Rappelons également que l’ANSSI recommande « de ne jamais payer la rançon. Son paiement ne garantit pas l’obtention d’un moyen de déchiffrement, incite les cybercriminels à poursuivre leurs activités et entretient donc ce système frauduleux. De plus, le paiement de la rançon n’empêchera pas votre entité d’être à nouveau la cible de cybercriminels. Par ailleurs, l’expérience montre que l’obtention de la clé de déchiffrement ne permet pas toujours de reconstituer l’intégralité des fichiers chiffrés. En particulier, les fichiers modifiés par une application et chiffrés dans le même temps par le rançongiciel ont de fortes chances d’être corrompus (exemple : un fichier de base de données) ».

Reste que la situation n’est pas simple, même pour les entreprises qui ont des sauvegardes et peuvent redémarrer assez facilement. Ainsi, l’ANSSI note, dans son dernier rapport, une croissance du principe de « double extorsion » : « Existant depuis novembre 2019, cette tendance consiste à faire pression sur la victime en exfiltrant ses données et en la menaçant de les publier sur un site Internet, généralement en .onion, afin qu’elle paye la rançon. Il est ainsi de plus en plus fréquent qu’un chiffrement soit précédé d’une exfiltration de donnée ».

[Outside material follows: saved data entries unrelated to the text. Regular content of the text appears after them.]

(* ===== verification/SecureRun.v ===== *)
(** * Running the pinned tools ([tools/worker/secure_subprocess.py],
    [joern_java_safety.py])

    Every tool is started by [secure_run]: its arguments are checked against
    the tool's list before anything else, a Java parse also against a closed
    environment and the ownership of its directories.  The file system and the
    starting of a process are operations on an external state; the processes
    started are kept in a log. *)
From stdpp Require Import base tactics list strings.
From Stdlib Require Import ZArith Lia.
From S2P Require Import Prelude PyData PyDict Sha256 Ordering Json PyText Identity JsonParse.

Open Scope Z_scope.
Open Scope list_scope.
Open Scope py_scope.
Open Scope st_scope.

(** ** Paths *)

(** A [Path]: its anchor, empty when it is relative, and its components. *)
Record PyPath := mkPath { anchor : pystr; components : list pystr }.

#[export] Instance PyPath_eq_dec : EqDecision PyPath.
Proof. solve_decision. Defined.

Fixpoint split_slash (s acc : pystr) : list pystr :=
  match s with
  | [] => [rev acc]
  | c :: s => if c =? 47 then rev acc :: split_slash s [] else split_slash s (c :: acc)
  end.

(** Two leading slashes, and no more, are an anchor of their own. *)
Definition anchor_of (s : pystr) : pystr :=
  match s with
  | 47 :: 47 :: 47 :: _ => str "/"
  | 47 :: 47 :: _ => str "//"
  | 47 :: _ => str "/"
  | _ => []
  end.

(** [Path(s)]: empty components and [.] are dropped. *)
Definition path_of (s : pystr) : PyPath :=
  mkPath (anchor_of s) (List.filter (fun c => negb (bool_decide (c = [])) && negb (str_eqb c (str "."))) (split_slash s [])).

(** [str(path)] *)
Definition path_str (p : PyPath) : pystr :=
  match anchor p, components p with
  | [], [] => str "."
  | a, cs => a ++ join (str "/") cs
  end.

(** [path / name], for one plain component *)
Definition child (p : PyPath) (name : string) : PyPath := mkPath (anchor p) (components p ++ [str name]).

(** [p.is_relative_to(q)] *)
Definition is_relative_to (p q : PyPath) : bool :=
  str_eqb (anchor p) (anchor q) && bool_decide (take (length (components q)) (components p) = components q).

(** The ancestors of a path from the root down, and the path *)
Definition prefixes (p : PyPath) : list PyPath := map (fun n => mkPath (anchor p) (take n (components p))) (seq 0 (S (length (components p)))).
Lemma validate_names_order_insensitive_witness :
  feature_names_in_ forest_unlimited <>
    Some (AttrArray (PyStr <$> BANDS_SELECTED)) /\
  validate_model_compatibility (loader_with forest_unlimited) [] =
    (Ok true, [MsgCompatible]).
Proof.
  split; [discriminate |].
  apply (validate_names_order_insensitive (loader_with forest_unlimited) []
           forest_unlimited bands_reversed).
  - reflexivity.
  - reflexivity.
  - change (rev (PyStr <$> BANDS_SELECTED) ≡ₚ PyStr <$> BANDS_SELECTED).
    symmetry. apply Permutation_rev.
  - intros n [= <-]. reflexivity.
  - intros v [= <-]. eauto.
Defined.

(** [create_ee_model] keeps the path, the bands and the loaded object. *)
Lemma create_ee_model_frame
    (te : ee_classifier -> table -> option exn) (self self' : ModelLoader)
    (data : table) (out out' : list message) (r : option ee_classifier) :
  create_ee_model te self data out = (Ok (r, self'), out') ->
  model_path self' = model_path self /\
  bands_selected self' = bands_selected self /\
  loaded_model self' = loaded_model self.
Proof.
  destruct (loaded_model self) as [o |] eqn:Hm.
  - rewrite (create_ee_model_run te self data out o Hm).
    destruct (info_error o); [discriminate |].
    destruct (passes_maxDepth o); [discriminate |].
    destruct (te _ data); intros [= _ <- _]; repeat split; exact Hm.
  - unfold create_ee_model. rewrite Hm. py_simpl.
    intros [= _ <- _]. repeat split; exact Hm.
Qed.

(** ** load_and_create_ee_model *)

(** [load_model] on a fresh loader, by what ends up in [loaded_model]. *)
Lemma load_model_deserialize pl jl path bands out o :
  deserialize pl jl path = Some o ->
  load_model pl jl (init path bands) out =
    (Ok (true, set_loaded_model (init path bands) (Some o)),
     out ++ [loaded_message pl path]).
Proof.
  unfold deserialize, loaded_message. rewrite load_model_run.
  cbn [model_path init].
  destruct (pl path) as [v | e1]; [now intros -> |].
  destruct (jl path) as [v | e2]; [now intros -> | discriminate].
Qed.

Lemma deserialize_None pl jl path :
  deserialize pl jl path = None <->
  (exists e1 e2, pl path = Raise e1 /\ jl path = Raise e2) \/
  pl path = Ok None \/
  (exists e1, pl path = Raise e1) /\ jl path = Ok None.
Proof.
  unfold deserialize.
  destruct (pl path) as [v | e1].
  - split; [intros ->; tauto |].
    intros [(e1 & e2 & [=] & _) | [[= ->] | [[e1 [=]] _]]]. reflexivity.
  - destruct (jl path) as [v | e2].
    + split; [intros ->; right; right; eauto |].
      intros [(e1' & e2 & _ & [=]) | [[=] | [_ [= ->]]]]. reflexivity.
    + split; [eauto 6 | reflexivity].
Qed.

(** [load_and_create_ee_model] as the sequence of its three calls. *)
Lemma load_and_create_ee_model_run pl jl te path bands training_data out :
  load_and_create_ee_model pl jl te path bands training_data out =
    match load_model pl jl (init path bands) out with
    | (Ok (false, _), out1) => (Ok (None, None), out1)
    | (Ok (true, loader), out1) =>
        match validate_model_compatibility loader out1 with
        | (Ok compatible, out2) =>
            match create_ee_model te loader training_data
                    (if compatible then out2
                     else out2 ++ [MsgContinueDespiteWarning]) with
            | (Ok (r, loader'), out3) => (Ok (loaded_model loader', r), out3)
            | (Raise e, out3) => (Raise e, out3)
            end
        | (Raise e, out2) => (Raise e, out2)
        end
    | (Raise e, out1) => (Raise e, out1)
    end.
Proof.
  unfold load_and_create_ee_model. unfold bind at 1.
  destruct (load_model pl jl (init path bands) out) as [[[[] loader] | e] out1];
    [| reflexivity..].
  cbn [negb]. unfold bind at 1.
  destruct (validate_model_compatibility loader out1)
    as [[compatible | e] out2]; [| reflexivity].
  unfold bind at 1.
  destruct compatible; cbn [negb]; unfold print, ret, bind;
    destruct (create_ee_model te loader training_data _)
      as [[[r loader'] | e] out3]; reflexivity.
Qed.

(** A file that holds [None], and a reader that cannot read the file. *)
Lemma load_and_create_ee_model_returns_none_after_loading :
  load_model reads_none unreadable (init MODEL_PATH BANDS_SELECTED) [] =
    (Ok (true, init MODEL_PATH BANDS_SELECTED),
     [MsgLoadedPickle MODEL_PATH]) /\
  load_and_create_ee_model reads_none unreadable never_fails MODEL_PATH
      BANDS_SELECTED [] [] =
    (Ok (None, None),
     [MsgLoadedPickle MODEL_PATH; MsgContinueDespiteWarning; MsgNotLoaded]).
Proof. split; reflexivity. Qed.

Ainsi, cette semaine, l’éditeur de jeu CD Projekt (Cyberpunk 2077) a été victime d’un ransomware élaboré : non seulement les codes sources de ses jeux ont été chiffrés sur ses infrastructures mais ils ont aussi été dérobés avec la menace de les voir être divulgués sur les réseaux pirates. Officiellement, l’éditeur a choisi de ne pas payer de rançon.

Tout ceci démontre finalement pourquoi la menace cyber n°1 du moment va le rester encore longtemps et pourquoi s’en prémunir n’est pas simple… mais absolument nécessaire.